Task brief:
A stretch of the entries below is to be set down exactly, running from the line with "cbn [serve]. destruct" through the line with "(** Requests answered one after another. *)", both included, and no other line.

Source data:
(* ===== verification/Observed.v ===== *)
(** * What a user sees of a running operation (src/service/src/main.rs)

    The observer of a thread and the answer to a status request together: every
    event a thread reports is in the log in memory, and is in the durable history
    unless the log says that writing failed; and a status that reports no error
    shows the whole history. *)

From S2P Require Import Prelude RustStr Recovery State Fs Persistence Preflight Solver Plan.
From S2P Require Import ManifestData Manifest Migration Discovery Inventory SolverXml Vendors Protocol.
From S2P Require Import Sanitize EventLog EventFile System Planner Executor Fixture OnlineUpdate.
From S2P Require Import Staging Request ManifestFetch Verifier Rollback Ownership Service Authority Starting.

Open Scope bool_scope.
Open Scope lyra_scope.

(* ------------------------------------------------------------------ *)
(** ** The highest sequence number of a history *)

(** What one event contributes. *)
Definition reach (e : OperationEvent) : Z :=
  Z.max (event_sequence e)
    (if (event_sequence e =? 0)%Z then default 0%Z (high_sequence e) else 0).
---
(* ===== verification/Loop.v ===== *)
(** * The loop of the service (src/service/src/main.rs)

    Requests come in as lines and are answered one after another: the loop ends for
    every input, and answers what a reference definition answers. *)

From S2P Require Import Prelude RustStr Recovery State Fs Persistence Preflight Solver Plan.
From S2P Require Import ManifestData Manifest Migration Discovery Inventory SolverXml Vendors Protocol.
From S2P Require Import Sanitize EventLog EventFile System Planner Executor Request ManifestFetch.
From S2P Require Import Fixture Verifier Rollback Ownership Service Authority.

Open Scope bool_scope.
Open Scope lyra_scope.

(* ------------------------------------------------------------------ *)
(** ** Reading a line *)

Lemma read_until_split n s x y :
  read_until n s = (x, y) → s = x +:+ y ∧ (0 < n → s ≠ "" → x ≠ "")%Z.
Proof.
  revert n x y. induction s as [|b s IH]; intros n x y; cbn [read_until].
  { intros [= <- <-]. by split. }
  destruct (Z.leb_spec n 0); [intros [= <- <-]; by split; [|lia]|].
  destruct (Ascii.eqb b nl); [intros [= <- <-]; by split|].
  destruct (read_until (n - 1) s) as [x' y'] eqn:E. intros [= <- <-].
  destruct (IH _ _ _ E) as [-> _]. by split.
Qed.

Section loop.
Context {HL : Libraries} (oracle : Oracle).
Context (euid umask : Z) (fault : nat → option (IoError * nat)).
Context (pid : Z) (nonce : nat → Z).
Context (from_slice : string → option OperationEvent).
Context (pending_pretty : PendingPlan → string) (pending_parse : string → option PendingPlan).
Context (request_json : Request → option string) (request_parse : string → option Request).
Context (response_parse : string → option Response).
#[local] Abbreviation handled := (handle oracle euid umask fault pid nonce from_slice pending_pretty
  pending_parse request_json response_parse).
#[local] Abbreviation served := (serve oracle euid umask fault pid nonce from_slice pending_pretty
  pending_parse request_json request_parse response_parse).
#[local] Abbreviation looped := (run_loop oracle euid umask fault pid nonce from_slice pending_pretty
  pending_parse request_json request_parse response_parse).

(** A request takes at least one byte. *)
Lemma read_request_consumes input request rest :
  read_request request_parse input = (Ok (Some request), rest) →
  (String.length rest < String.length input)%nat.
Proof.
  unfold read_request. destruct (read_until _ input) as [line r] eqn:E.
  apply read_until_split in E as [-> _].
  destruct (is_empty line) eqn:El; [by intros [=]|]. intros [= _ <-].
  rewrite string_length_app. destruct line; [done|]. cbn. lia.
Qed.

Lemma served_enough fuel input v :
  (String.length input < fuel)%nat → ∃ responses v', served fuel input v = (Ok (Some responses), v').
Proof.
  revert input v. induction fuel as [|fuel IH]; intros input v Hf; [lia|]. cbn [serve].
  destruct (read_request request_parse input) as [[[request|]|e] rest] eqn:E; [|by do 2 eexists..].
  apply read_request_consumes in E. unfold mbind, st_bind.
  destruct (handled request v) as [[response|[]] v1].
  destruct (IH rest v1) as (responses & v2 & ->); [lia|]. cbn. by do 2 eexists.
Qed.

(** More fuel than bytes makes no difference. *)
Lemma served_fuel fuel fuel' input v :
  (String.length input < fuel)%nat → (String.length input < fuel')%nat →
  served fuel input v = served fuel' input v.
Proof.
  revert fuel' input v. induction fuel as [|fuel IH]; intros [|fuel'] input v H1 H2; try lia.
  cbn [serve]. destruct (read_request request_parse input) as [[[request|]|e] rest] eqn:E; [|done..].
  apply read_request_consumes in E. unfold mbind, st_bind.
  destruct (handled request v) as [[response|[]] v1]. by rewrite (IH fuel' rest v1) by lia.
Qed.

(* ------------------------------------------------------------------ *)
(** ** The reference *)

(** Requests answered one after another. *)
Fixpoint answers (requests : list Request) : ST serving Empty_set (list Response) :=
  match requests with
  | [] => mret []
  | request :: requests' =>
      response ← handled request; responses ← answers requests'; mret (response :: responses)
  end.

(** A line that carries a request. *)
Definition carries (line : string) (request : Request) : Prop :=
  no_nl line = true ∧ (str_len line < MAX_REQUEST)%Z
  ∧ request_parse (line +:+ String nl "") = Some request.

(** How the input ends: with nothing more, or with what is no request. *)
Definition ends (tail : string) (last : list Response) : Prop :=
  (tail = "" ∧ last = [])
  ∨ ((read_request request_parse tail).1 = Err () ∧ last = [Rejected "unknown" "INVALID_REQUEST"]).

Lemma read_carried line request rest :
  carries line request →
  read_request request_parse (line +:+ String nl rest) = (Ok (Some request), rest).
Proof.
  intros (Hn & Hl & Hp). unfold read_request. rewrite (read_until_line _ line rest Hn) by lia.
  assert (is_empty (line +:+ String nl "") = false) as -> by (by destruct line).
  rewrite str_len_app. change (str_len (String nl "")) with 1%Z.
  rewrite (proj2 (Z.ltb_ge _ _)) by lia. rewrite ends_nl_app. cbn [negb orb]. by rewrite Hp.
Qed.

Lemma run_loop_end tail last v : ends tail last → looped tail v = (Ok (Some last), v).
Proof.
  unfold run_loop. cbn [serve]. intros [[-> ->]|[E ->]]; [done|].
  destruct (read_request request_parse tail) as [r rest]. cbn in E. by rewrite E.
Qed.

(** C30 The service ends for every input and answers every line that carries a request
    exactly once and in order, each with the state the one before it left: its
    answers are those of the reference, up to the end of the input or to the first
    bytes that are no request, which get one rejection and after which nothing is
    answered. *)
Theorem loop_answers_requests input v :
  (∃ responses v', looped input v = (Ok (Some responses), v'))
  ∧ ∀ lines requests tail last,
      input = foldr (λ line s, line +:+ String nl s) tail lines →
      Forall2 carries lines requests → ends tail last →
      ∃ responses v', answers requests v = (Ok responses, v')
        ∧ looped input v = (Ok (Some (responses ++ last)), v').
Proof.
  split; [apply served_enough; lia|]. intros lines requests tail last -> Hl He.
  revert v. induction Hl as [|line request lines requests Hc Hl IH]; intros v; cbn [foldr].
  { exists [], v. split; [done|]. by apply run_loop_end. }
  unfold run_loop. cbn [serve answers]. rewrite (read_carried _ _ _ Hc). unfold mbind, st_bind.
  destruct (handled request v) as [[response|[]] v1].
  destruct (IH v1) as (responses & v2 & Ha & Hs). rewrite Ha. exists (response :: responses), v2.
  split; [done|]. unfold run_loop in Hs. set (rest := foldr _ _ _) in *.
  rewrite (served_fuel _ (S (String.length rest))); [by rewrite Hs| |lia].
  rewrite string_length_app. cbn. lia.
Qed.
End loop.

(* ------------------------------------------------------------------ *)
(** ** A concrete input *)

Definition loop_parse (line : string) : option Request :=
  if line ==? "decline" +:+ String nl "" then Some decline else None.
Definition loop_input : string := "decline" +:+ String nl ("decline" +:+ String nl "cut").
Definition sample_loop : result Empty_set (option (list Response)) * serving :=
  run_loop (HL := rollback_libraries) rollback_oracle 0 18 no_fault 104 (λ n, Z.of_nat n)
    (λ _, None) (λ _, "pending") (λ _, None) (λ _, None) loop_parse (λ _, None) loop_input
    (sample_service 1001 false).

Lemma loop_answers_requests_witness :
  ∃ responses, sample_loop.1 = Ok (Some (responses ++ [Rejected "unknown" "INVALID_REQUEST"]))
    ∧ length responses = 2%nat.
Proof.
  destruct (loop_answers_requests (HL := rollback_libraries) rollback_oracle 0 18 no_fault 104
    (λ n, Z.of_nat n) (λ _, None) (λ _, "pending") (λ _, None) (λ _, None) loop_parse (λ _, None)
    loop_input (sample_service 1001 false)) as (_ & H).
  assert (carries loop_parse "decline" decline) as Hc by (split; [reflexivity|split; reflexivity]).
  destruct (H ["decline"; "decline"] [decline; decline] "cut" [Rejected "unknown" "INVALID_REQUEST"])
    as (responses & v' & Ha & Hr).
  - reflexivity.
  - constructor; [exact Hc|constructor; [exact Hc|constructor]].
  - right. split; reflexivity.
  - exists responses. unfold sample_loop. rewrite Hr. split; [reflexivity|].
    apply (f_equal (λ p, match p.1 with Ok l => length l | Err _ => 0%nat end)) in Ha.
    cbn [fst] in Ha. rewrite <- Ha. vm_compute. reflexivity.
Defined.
...
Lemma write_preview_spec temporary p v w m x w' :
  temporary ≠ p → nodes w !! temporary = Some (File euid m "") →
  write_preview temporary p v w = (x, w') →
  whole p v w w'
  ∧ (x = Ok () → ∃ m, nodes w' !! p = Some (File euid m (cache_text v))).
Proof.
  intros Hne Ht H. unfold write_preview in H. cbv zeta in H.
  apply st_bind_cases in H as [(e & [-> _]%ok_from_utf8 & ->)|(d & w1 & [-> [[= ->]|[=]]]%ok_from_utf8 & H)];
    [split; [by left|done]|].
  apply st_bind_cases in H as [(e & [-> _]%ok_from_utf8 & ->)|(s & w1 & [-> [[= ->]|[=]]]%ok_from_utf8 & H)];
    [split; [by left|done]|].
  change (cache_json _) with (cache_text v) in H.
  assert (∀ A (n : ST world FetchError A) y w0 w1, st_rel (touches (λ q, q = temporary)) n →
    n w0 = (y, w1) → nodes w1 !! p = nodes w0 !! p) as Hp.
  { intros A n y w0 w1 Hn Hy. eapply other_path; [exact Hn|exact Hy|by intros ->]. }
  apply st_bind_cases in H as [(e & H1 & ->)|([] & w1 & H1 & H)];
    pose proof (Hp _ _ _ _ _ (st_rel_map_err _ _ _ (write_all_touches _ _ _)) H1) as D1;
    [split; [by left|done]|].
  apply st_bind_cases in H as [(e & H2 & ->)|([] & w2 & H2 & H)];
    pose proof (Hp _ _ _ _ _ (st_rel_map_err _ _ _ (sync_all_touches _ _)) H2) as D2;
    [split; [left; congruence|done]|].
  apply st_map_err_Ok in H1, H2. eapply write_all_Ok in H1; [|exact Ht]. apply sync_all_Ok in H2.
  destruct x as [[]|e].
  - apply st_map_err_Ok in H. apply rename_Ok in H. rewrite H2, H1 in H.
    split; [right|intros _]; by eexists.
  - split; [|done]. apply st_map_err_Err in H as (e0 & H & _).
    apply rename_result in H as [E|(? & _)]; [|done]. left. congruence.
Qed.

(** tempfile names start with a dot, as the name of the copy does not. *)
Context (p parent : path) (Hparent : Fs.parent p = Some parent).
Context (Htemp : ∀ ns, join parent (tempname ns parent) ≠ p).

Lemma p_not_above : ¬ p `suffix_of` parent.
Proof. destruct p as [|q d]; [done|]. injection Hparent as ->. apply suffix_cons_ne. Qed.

Expected output:
  cbn [serve]. destruct (read_request request_parse input) as [[[request|]|e] rest] eqn:E; [|done..].
  apply read_request_consumes in E. unfold mbind, st_bind.
  destruct (handled request v) as [[response|[]] v1]. by rewrite (IH fuel' rest v1) by lia.
Qed.

(* ------------------------------------------------------------------ *)
(** ** The reference *)

(** Requests answered one after another. *)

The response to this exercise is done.